### [Task to complete]
Show every line of the data that includes the word "World".
Stored data section start
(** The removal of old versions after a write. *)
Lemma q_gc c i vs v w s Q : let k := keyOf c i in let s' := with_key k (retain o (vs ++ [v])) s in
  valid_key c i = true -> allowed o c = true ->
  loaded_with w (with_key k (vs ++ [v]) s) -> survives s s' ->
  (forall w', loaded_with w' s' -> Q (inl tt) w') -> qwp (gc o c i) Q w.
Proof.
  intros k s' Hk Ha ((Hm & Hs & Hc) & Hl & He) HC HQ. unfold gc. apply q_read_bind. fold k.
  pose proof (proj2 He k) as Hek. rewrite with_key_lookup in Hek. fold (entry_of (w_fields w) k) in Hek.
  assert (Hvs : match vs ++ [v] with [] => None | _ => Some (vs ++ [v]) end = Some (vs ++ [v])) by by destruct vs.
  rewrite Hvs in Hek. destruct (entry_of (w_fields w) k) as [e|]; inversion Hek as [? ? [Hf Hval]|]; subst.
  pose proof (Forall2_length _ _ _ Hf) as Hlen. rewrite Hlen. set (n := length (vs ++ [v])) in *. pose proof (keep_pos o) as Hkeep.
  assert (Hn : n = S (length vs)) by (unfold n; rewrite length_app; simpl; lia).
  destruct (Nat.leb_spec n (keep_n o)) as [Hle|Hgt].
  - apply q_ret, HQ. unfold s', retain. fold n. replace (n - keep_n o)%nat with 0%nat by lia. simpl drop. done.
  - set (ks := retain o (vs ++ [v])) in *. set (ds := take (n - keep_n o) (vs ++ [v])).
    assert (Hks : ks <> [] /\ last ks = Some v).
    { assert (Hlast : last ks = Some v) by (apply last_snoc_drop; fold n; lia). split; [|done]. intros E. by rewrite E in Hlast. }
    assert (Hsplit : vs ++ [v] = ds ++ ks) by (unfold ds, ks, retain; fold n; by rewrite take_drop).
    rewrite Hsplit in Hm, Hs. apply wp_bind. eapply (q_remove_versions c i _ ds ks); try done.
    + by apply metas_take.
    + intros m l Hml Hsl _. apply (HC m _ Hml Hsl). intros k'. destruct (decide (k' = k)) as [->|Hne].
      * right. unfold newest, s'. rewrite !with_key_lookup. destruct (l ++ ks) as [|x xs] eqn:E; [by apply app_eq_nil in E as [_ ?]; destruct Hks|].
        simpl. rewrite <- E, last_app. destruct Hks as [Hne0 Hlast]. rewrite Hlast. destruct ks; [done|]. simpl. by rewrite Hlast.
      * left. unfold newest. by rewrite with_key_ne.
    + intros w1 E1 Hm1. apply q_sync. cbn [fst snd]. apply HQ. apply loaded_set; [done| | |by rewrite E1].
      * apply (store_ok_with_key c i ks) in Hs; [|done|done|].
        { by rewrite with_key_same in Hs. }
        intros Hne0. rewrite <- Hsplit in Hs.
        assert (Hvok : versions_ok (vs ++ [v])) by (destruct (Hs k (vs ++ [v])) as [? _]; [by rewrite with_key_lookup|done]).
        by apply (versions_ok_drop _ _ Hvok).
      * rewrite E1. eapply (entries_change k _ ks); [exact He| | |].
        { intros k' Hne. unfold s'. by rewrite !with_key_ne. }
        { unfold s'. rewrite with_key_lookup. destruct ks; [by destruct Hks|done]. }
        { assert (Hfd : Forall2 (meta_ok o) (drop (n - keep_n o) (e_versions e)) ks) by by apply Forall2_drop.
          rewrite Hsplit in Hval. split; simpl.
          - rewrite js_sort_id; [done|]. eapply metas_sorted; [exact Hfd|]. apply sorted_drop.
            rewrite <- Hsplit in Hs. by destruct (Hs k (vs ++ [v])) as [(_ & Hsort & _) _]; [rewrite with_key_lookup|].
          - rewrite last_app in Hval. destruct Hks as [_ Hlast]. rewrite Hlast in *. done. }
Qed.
Stored data section end
Stored data section start
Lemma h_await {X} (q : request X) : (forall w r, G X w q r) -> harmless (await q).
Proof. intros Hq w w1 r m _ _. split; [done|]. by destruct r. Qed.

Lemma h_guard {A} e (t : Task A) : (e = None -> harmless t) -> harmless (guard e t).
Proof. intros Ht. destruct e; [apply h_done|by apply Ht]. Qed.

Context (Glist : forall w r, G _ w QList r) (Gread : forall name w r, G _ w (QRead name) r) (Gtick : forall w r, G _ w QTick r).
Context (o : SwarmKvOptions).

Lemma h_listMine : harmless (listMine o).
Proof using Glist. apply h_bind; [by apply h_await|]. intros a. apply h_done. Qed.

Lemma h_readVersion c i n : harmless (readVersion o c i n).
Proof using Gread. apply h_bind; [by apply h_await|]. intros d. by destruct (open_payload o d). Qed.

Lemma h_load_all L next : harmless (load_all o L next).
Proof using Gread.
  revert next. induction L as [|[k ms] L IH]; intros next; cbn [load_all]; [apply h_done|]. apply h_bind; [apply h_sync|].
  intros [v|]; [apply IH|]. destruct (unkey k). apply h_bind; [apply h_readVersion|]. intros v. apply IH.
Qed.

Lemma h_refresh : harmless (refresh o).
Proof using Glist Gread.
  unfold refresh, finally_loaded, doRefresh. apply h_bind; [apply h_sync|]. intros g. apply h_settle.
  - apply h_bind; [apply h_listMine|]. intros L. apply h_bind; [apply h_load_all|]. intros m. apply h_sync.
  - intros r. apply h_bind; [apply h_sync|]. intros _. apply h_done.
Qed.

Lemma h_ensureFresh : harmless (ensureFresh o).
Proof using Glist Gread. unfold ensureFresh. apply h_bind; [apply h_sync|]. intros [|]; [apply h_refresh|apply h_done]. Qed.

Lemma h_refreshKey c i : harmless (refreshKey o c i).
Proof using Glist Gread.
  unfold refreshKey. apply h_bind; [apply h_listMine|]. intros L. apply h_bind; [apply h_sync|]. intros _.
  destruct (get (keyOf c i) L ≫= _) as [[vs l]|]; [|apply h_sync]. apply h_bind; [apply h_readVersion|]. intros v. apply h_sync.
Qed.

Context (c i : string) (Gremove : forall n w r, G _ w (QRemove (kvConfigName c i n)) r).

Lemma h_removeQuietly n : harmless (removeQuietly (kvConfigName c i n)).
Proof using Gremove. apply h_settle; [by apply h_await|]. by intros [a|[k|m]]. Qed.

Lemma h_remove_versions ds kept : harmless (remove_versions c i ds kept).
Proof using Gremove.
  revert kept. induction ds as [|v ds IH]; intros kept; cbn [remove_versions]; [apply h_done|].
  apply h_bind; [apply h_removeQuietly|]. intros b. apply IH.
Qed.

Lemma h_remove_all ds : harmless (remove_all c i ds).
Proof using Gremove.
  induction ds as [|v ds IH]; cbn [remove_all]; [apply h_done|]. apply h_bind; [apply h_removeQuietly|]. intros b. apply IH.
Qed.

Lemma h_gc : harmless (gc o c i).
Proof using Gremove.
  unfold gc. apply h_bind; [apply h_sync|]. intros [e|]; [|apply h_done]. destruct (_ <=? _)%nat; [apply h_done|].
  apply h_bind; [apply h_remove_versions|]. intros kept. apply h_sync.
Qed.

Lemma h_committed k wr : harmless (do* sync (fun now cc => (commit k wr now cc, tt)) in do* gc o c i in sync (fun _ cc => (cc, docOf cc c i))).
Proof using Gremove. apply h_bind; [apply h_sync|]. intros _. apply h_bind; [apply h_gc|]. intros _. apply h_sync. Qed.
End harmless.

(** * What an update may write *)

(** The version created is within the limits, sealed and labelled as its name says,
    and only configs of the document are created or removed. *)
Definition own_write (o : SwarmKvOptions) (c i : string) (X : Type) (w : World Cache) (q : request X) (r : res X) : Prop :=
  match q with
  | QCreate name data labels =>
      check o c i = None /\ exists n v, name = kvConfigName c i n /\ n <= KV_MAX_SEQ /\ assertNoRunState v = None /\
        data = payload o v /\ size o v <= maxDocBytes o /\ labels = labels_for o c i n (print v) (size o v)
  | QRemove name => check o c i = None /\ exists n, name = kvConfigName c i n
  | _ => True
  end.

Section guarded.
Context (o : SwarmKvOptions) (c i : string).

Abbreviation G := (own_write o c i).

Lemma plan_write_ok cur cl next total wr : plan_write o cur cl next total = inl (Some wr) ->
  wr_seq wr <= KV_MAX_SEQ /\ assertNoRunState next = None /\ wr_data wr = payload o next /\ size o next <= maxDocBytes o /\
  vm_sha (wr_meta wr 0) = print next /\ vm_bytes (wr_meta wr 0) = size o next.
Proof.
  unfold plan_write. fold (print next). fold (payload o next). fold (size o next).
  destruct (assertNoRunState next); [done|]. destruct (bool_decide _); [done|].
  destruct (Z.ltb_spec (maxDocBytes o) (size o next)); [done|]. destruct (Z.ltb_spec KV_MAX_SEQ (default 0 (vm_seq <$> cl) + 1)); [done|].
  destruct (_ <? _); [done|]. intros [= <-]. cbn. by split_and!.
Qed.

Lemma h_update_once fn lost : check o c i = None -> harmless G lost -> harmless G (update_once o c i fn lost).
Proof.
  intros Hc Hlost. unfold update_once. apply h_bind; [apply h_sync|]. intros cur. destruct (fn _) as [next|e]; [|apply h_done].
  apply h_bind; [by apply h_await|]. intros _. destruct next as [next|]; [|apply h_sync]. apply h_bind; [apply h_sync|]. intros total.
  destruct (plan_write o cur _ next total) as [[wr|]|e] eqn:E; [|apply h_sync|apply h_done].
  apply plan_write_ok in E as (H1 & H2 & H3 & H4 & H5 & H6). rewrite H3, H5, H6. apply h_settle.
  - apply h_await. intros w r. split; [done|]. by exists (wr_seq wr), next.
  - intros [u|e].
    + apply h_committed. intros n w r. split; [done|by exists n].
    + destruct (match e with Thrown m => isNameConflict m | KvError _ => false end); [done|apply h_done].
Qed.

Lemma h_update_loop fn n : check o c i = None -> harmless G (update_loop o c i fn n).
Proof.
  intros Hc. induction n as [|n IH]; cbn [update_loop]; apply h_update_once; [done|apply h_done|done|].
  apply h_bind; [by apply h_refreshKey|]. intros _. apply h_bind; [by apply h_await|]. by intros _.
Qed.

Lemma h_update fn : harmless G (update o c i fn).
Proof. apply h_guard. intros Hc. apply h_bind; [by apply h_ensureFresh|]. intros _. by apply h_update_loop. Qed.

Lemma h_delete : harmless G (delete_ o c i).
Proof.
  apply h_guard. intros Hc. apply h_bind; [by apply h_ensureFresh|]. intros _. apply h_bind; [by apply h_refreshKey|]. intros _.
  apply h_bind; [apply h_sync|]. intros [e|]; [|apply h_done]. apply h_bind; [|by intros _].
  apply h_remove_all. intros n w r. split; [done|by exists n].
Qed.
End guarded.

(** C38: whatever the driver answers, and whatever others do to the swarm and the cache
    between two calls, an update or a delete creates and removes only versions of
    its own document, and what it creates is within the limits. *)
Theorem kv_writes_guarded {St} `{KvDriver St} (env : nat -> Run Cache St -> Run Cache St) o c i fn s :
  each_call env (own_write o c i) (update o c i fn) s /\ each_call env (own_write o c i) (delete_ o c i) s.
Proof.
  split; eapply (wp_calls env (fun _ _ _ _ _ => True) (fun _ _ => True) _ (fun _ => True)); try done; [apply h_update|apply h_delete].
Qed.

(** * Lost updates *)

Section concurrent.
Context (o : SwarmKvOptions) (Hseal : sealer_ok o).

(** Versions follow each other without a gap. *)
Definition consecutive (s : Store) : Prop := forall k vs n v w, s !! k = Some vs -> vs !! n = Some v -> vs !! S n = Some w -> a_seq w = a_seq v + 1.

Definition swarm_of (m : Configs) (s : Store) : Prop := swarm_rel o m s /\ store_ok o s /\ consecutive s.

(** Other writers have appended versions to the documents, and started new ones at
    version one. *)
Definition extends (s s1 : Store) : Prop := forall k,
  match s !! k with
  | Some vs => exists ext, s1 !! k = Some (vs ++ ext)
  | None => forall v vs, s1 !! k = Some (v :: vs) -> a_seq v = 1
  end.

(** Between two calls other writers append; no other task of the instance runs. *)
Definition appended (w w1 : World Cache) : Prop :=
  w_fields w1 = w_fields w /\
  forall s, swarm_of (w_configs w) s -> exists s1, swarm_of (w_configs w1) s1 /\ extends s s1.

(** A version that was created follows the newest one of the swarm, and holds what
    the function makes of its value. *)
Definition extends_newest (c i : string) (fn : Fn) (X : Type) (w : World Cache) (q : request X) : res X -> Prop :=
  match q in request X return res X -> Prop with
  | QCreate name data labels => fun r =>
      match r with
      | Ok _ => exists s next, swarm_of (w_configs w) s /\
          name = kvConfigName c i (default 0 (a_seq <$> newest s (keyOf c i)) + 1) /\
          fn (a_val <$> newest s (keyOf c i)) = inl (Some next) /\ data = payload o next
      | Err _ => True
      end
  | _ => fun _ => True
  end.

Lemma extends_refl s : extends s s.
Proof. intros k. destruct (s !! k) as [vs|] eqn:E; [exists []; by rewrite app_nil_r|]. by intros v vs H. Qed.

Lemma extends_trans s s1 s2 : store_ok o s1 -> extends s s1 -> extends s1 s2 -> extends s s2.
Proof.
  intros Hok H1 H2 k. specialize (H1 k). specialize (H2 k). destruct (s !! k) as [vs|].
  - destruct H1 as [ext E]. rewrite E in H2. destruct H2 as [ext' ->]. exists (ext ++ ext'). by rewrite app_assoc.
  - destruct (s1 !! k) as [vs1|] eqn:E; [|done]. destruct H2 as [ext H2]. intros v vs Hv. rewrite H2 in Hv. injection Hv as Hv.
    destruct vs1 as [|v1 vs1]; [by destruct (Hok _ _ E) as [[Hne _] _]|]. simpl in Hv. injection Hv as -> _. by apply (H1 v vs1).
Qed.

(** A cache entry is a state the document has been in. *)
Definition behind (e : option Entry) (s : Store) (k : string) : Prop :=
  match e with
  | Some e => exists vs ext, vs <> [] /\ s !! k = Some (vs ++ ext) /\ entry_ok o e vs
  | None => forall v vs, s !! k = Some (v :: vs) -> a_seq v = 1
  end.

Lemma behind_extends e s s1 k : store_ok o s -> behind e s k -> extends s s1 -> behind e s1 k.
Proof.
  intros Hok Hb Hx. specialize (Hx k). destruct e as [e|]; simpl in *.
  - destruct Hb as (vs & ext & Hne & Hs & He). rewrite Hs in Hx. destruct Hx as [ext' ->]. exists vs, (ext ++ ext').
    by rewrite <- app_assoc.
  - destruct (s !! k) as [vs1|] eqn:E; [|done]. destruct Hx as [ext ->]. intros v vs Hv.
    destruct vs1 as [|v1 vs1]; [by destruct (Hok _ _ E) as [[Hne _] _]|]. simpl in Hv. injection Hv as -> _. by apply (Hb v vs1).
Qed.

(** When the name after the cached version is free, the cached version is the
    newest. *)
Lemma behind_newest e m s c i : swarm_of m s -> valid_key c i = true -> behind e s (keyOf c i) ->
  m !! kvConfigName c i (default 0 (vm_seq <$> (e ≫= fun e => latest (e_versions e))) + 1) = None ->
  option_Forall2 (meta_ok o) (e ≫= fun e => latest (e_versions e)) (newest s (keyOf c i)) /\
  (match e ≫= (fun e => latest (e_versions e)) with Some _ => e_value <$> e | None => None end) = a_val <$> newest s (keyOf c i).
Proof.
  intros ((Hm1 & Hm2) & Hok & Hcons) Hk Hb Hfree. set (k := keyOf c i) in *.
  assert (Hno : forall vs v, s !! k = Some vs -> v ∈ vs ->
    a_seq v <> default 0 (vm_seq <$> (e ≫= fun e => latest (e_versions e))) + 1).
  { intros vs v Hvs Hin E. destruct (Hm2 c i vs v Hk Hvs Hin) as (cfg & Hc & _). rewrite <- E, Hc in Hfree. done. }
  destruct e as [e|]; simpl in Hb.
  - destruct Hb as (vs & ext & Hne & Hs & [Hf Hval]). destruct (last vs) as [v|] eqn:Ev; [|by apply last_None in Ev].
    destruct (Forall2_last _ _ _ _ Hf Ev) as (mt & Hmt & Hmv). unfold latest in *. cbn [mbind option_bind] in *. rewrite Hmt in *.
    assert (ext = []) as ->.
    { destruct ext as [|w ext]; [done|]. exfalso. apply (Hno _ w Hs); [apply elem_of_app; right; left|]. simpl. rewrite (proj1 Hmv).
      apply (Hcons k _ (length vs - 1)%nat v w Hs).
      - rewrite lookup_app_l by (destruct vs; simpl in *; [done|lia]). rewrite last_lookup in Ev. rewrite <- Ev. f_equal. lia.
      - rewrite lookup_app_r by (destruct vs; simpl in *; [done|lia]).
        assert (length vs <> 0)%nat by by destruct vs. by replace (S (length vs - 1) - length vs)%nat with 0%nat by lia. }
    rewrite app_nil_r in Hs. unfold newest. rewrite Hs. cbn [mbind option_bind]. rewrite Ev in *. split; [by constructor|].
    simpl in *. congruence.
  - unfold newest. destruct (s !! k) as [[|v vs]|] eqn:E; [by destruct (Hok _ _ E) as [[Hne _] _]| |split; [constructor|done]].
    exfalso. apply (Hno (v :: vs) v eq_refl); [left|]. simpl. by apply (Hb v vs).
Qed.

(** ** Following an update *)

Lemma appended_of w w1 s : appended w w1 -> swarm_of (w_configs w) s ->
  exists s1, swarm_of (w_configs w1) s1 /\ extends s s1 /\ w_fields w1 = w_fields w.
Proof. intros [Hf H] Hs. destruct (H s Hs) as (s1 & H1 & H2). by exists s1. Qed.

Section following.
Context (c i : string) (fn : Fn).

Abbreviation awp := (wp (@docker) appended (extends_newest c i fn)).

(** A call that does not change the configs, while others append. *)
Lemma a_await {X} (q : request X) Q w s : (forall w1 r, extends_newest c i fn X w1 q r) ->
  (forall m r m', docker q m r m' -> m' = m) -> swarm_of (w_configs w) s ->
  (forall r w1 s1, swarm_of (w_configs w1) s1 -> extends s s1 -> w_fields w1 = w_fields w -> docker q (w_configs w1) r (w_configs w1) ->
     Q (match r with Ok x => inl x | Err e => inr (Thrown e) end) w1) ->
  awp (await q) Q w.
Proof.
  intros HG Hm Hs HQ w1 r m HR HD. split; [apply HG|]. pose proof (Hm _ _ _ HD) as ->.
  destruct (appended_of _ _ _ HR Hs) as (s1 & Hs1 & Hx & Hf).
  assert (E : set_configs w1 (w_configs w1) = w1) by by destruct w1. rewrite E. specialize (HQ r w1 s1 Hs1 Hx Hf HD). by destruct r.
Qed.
Stored data section end
### [Result of the exercise]
Definition own_write (o : SwarmKvOptions) (c i : string) (X : Type) (w : World Cache) (q : request X) (r : res X) : Prop :=
Definition appended (w w1 : World Cache) : Prop :=
Definition extends_newest (c i : string) (fn : Fn) (X : Type) (w : World Cache) (q : request X) : res X -> Prop :=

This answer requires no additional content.